◆ TASK STATEMENT:
Look through the listing below and say how many lines contain the word "RemoveAll". Nothing else belongs in the reply.

◆ DATA FOR ANALYSIS:
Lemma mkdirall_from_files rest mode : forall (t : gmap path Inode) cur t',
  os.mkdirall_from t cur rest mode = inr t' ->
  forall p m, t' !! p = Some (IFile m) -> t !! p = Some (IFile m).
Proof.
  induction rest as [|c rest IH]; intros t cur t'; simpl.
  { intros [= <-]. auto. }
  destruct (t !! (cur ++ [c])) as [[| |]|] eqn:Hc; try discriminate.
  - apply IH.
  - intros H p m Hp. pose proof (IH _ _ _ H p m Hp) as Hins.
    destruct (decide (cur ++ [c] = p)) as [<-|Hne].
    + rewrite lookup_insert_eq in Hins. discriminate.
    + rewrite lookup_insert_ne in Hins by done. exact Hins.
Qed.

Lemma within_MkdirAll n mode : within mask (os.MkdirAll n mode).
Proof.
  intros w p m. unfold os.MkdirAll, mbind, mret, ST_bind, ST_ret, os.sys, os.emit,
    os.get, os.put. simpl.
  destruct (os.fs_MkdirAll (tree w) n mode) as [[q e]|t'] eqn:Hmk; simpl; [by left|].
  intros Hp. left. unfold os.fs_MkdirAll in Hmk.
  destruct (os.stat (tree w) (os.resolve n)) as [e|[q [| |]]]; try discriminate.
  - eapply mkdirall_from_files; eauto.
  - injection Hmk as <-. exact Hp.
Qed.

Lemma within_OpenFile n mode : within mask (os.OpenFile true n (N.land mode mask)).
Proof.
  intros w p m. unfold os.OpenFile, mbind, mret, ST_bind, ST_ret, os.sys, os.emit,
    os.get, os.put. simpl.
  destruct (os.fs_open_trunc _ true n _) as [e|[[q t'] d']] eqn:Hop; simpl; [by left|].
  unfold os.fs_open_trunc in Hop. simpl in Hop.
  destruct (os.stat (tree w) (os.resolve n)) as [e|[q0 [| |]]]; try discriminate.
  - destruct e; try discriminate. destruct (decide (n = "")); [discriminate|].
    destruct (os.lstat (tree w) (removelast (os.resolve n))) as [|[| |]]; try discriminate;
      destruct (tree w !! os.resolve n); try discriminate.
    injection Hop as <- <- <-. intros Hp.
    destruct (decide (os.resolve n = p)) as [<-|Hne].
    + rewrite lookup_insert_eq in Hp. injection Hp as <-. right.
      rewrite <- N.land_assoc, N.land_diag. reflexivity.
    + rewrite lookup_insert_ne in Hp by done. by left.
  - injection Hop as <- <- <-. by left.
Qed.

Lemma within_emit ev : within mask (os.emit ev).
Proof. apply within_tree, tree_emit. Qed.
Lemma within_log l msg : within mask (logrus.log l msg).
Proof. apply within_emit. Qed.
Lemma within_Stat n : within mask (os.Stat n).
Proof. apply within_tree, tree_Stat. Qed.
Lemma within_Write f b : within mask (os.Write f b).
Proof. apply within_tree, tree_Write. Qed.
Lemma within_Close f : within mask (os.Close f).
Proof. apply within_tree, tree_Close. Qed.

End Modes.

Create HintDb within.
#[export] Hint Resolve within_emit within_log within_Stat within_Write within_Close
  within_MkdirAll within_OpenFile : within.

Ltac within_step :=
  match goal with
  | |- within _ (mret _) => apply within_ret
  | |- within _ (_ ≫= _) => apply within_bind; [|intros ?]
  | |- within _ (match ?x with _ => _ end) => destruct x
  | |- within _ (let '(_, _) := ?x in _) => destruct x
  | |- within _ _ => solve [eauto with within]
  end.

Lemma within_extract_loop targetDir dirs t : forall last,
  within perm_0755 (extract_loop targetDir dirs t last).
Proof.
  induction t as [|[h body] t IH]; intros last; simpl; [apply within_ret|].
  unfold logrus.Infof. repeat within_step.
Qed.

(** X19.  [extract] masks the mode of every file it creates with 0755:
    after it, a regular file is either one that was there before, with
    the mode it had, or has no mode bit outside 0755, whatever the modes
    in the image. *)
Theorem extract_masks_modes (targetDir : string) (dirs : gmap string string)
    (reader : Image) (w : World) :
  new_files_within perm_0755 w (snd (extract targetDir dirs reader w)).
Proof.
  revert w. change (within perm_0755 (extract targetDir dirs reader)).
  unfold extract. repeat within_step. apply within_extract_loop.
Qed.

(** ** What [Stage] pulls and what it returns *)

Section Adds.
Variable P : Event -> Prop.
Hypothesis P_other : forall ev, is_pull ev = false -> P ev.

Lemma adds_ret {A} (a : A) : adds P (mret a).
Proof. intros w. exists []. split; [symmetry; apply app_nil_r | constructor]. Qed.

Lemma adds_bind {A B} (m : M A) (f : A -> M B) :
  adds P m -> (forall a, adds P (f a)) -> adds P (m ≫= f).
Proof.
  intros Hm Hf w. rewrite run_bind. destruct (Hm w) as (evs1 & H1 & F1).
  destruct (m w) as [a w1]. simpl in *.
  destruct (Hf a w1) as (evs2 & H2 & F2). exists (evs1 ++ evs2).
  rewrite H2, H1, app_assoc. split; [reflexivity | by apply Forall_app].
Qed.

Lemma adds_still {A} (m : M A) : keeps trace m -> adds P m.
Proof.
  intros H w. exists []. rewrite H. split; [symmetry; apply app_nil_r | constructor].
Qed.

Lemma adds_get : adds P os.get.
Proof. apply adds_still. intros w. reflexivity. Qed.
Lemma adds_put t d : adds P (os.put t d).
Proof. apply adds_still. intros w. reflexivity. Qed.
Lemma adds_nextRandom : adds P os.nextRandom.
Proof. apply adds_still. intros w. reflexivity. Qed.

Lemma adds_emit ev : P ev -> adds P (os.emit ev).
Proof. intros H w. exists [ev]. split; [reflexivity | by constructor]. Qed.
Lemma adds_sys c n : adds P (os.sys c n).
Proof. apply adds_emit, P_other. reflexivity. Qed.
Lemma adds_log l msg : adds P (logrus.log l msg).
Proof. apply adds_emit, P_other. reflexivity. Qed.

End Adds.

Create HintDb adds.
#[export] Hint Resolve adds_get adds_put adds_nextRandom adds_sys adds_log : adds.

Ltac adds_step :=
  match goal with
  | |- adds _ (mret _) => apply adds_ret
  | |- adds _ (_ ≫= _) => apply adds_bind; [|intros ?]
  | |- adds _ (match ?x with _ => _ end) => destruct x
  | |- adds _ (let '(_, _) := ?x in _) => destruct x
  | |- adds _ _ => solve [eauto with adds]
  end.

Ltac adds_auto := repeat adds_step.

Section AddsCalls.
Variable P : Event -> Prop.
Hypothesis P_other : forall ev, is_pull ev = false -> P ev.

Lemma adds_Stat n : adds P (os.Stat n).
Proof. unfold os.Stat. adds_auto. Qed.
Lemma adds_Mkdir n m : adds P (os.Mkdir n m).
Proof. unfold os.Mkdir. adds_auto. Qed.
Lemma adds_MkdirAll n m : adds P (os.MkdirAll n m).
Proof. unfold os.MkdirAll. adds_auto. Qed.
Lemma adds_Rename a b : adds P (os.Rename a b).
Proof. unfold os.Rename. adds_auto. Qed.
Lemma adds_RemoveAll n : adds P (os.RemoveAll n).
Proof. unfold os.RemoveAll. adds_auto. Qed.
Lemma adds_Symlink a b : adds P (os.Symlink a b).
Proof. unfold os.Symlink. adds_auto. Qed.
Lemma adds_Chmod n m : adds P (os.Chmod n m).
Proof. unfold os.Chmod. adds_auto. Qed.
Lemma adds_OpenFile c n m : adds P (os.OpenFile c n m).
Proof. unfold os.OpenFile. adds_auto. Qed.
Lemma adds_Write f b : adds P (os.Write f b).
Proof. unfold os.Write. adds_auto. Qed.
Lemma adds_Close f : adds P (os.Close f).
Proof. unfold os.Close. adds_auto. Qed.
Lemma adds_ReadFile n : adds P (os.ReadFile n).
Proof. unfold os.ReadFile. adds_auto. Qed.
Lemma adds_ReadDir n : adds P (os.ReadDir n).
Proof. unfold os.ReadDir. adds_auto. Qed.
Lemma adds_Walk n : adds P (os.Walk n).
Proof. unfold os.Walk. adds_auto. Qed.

◆ ANSWER SECTION:
2